Exercise instructions
Print the listing below exactly.

[Opening Extracted records section]

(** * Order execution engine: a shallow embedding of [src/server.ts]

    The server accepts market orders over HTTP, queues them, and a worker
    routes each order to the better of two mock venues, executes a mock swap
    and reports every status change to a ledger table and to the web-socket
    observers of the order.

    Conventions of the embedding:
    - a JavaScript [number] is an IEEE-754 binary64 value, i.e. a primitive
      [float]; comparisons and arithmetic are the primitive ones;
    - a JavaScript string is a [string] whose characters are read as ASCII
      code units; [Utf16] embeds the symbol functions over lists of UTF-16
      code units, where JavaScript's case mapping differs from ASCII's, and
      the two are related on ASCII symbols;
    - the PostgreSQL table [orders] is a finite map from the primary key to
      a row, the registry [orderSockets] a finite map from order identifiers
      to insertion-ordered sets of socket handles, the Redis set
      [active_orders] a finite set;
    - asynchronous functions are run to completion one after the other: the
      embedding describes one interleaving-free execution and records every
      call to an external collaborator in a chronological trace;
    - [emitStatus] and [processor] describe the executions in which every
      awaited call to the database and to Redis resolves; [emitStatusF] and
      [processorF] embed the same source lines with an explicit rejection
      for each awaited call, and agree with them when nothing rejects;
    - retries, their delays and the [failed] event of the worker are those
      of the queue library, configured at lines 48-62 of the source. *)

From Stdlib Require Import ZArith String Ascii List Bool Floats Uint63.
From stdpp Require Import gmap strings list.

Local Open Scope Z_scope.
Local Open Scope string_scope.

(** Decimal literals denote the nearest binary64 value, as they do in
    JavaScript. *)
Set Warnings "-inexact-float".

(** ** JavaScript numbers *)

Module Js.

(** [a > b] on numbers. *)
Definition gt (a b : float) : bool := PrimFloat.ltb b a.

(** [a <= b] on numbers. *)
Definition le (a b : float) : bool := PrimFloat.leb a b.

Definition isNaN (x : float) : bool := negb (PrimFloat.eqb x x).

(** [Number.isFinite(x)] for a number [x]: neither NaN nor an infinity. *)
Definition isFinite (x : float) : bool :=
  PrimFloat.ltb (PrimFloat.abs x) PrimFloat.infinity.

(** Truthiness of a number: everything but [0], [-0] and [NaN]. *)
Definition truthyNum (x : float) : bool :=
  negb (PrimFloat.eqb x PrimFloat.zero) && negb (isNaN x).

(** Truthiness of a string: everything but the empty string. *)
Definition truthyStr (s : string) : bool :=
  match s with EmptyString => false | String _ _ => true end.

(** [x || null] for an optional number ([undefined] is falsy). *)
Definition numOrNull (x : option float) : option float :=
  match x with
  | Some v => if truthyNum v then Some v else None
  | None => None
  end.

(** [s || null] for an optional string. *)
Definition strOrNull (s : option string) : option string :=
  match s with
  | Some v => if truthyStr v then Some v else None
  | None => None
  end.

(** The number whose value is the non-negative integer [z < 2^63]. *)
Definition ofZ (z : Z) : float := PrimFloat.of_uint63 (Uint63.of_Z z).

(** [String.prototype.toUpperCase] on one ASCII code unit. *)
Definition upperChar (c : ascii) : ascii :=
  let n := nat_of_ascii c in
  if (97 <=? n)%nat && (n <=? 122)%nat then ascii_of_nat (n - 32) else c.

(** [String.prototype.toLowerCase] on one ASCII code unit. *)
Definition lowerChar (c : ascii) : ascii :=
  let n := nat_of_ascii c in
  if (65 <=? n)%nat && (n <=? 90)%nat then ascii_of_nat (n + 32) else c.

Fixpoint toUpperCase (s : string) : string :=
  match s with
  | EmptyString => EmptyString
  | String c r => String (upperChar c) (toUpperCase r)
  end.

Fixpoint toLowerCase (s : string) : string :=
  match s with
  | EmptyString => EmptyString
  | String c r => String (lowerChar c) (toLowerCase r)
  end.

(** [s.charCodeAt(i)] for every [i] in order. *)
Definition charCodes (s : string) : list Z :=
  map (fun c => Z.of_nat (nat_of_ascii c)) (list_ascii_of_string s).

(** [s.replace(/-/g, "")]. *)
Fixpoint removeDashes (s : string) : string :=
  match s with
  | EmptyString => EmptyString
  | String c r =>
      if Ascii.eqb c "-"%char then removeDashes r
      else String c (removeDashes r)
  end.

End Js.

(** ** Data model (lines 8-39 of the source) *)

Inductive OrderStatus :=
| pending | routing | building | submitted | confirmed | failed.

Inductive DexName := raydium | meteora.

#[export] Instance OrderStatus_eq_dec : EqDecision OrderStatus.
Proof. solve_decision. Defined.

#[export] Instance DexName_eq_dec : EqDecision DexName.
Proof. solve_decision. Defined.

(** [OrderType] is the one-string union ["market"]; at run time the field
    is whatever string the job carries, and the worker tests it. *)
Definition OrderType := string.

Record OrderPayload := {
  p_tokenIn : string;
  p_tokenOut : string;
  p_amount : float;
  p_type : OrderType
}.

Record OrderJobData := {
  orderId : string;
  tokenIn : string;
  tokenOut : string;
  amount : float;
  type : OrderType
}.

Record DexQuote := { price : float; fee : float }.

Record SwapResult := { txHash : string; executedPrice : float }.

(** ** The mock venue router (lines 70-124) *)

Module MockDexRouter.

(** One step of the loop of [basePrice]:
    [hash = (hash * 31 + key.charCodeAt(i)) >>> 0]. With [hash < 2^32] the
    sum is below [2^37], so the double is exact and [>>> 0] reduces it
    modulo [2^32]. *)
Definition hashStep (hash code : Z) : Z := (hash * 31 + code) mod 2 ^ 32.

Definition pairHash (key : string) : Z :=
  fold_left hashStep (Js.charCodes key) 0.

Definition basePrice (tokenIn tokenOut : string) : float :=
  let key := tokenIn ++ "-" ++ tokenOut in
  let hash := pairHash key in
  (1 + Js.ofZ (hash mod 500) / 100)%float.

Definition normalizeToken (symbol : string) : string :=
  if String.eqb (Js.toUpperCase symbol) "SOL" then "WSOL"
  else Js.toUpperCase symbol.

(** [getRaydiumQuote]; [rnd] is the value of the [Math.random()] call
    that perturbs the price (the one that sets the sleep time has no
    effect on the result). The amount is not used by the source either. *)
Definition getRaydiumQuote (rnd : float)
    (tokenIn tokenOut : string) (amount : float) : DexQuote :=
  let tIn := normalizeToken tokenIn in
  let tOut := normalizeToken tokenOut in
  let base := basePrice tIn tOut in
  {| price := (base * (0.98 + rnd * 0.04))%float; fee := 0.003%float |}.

[Closing Extracted records section]

Task solution
(** * Order execution engine: a shallow embedding of [src/server.ts]

    The server accepts market orders over HTTP, queues them, and a worker
    routes each order to the better of two mock venues, executes a mock swap
    and reports every status change to a ledger table and to the web-socket
    observers of the order.

    Conventions of the embedding:
    - a JavaScript [number] is an IEEE-754 binary64 value, i.e. a primitive
      [float]; comparisons and arithmetic are the primitive ones;
    - a JavaScript string is a [string] whose characters are read as ASCII
      code units; [Utf16] embeds the symbol functions over lists of UTF-16
      code units, where JavaScript's case mapping differs from ASCII's, and
      the two are related on ASCII symbols;
    - the PostgreSQL table [orders] is a finite map from the primary key to
      a row, the registry [orderSockets] a finite map from order identifiers
      to insertion-ordered sets of socket handles, the Redis set
      [active_orders] a finite set;
    - asynchronous functions are run to completion one after the other: the
      embedding describes one interleaving-free execution and records every
      call to an external collaborator in a chronological trace;
    - [emitStatus] and [processor] describe the executions in which every
      awaited call to the database and to Redis resolves; [emitStatusF] and
      [processorF] embed the same source lines with an explicit rejection
      for each awaited call, and agree with them when nothing rejects;
    - retries, their delays and the [failed] event of the worker are those
      of the queue library, configured at lines 48-62 of the source. *)

From Stdlib Require Import ZArith String Ascii List Bool Floats Uint63.
From stdpp Require Import gmap strings list.

Local Open Scope Z_scope.
Local Open Scope string_scope.

(** Decimal literals denote the nearest binary64 value, as they do in
    JavaScript. *)
Set Warnings "-inexact-float".

(** ** JavaScript numbers *)

Module Js.

(** [a > b] on numbers. *)
Definition gt (a b : float) : bool := PrimFloat.ltb b a.

(** [a <= b] on numbers. *)
Definition le (a b : float) : bool := PrimFloat.leb a b.

Definition isNaN (x : float) : bool := negb (PrimFloat.eqb x x).

(** [Number.isFinite(x)] for a number [x]: neither NaN nor an infinity. *)
Definition isFinite (x : float) : bool :=
  PrimFloat.ltb (PrimFloat.abs x) PrimFloat.infinity.

(** Truthiness of a number: everything but [0], [-0] and [NaN]. *)
Definition truthyNum (x : float) : bool :=
  negb (PrimFloat.eqb x PrimFloat.zero) && negb (isNaN x).

(** Truthiness of a string: everything but the empty string. *)
Definition truthyStr (s : string) : bool :=
  match s with EmptyString => false | String _ _ => true end.

(** [x || null] for an optional number ([undefined] is falsy). *)
Definition numOrNull (x : option float) : option float :=
  match x with
  | Some v => if truthyNum v then Some v else None
  | None => None
  end.

(** [s || null] for an optional string. *)
Definition strOrNull (s : option string) : option string :=
  match s with
  | Some v => if truthyStr v then Some v else None
  | None => None
  end.

(** The number whose value is the non-negative integer [z < 2^63]. *)
Definition ofZ (z : Z) : float := PrimFloat.of_uint63 (Uint63.of_Z z).

(** [String.prototype.toUpperCase] on one ASCII code unit. *)
Definition upperChar (c : ascii) : ascii :=
  let n := nat_of_ascii c in
  if (97 <=? n)%nat && (n <=? 122)%nat then ascii_of_nat (n - 32) else c.

(** [String.prototype.toLowerCase] on one ASCII code unit. *)
Definition lowerChar (c : ascii) : ascii :=
  let n := nat_of_ascii c in
  if (65 <=? n)%nat && (n <=? 90)%nat then ascii_of_nat (n + 32) else c.

Fixpoint toUpperCase (s : string) : string :=
  match s with
  | EmptyString => EmptyString
  | String c r => String (upperChar c) (toUpperCase r)
  end.

Fixpoint toLowerCase (s : string) : string :=
  match s with
  | EmptyString => EmptyString
  | String c r => String (lowerChar c) (toLowerCase r)
  end.

(** [s.charCodeAt(i)] for every [i] in order. *)
Definition charCodes (s : string) : list Z :=
  map (fun c => Z.of_nat (nat_of_ascii c)) (list_ascii_of_string s).

(** [s.replace(/-/g, "")]. *)
Fixpoint removeDashes (s : string) : string :=
  match s with
  | EmptyString => EmptyString
  | String c r =>
      if Ascii.eqb c "-"%char then removeDashes r
      else String c (removeDashes r)
  end.

End Js.

(** ** Data model (lines 8-39 of the source) *)

Inductive OrderStatus :=
| pending | routing | building | submitted | confirmed | failed.

Inductive DexName := raydium | meteora.

#[export] Instance OrderStatus_eq_dec : EqDecision OrderStatus.
Proof. solve_decision. Defined.

#[export] Instance DexName_eq_dec : EqDecision DexName.
Proof. solve_decision. Defined.

(** [OrderType] is the one-string union ["market"]; at run time the field
    is whatever string the job carries, and the worker tests it. *)
Definition OrderType := string.

Record OrderPayload := {
  p_tokenIn : string;
  p_tokenOut : string;
  p_amount : float;
  p_type : OrderType
}.

Record OrderJobData := {
  orderId : string;
  tokenIn : string;
  tokenOut : string;
  amount : float;
  type : OrderType
}.

Record DexQuote := { price : float; fee : float }.

Record SwapResult := { txHash : string; executedPrice : float }.

(** ** The mock venue router (lines 70-124) *)

Module MockDexRouter.

(** One step of the loop of [basePrice]:
    [hash = (hash * 31 + key.charCodeAt(i)) >>> 0]. With [hash < 2^32] the
    sum is below [2^37], so the double is exact and [>>> 0] reduces it
    modulo [2^32]. *)
Definition hashStep (hash code : Z) : Z := (hash * 31 + code) mod 2 ^ 32.

Definition pairHash (key : string) : Z :=
  fold_left hashStep (Js.charCodes key) 0.

Definition basePrice (tokenIn tokenOut : string) : float :=
  let key := tokenIn ++ "-" ++ tokenOut in
  let hash := pairHash key in
  (1 + Js.ofZ (hash mod 500) / 100)%float.

Definition normalizeToken (symbol : string) : string :=
  if String.eqb (Js.toUpperCase symbol) "SOL" then "WSOL"
  else Js.toUpperCase symbol.

(** [getRaydiumQuote]; [rnd] is the value of the [Math.random()] call
    that perturbs the price (the one that sets the sleep time has no
    effect on the result). The amount is not used by the source either. *)
Definition getRaydiumQuote (rnd : float)
    (tokenIn tokenOut : string) (amount : float) : DexQuote :=
  let tIn := normalizeToken tokenIn in
  let tOut := normalizeToken tokenOut in
  let base := basePrice tIn tOut in
  {| price := (base * (0.98 + rnd * 0.04))%float; fee := 0.003%float |}.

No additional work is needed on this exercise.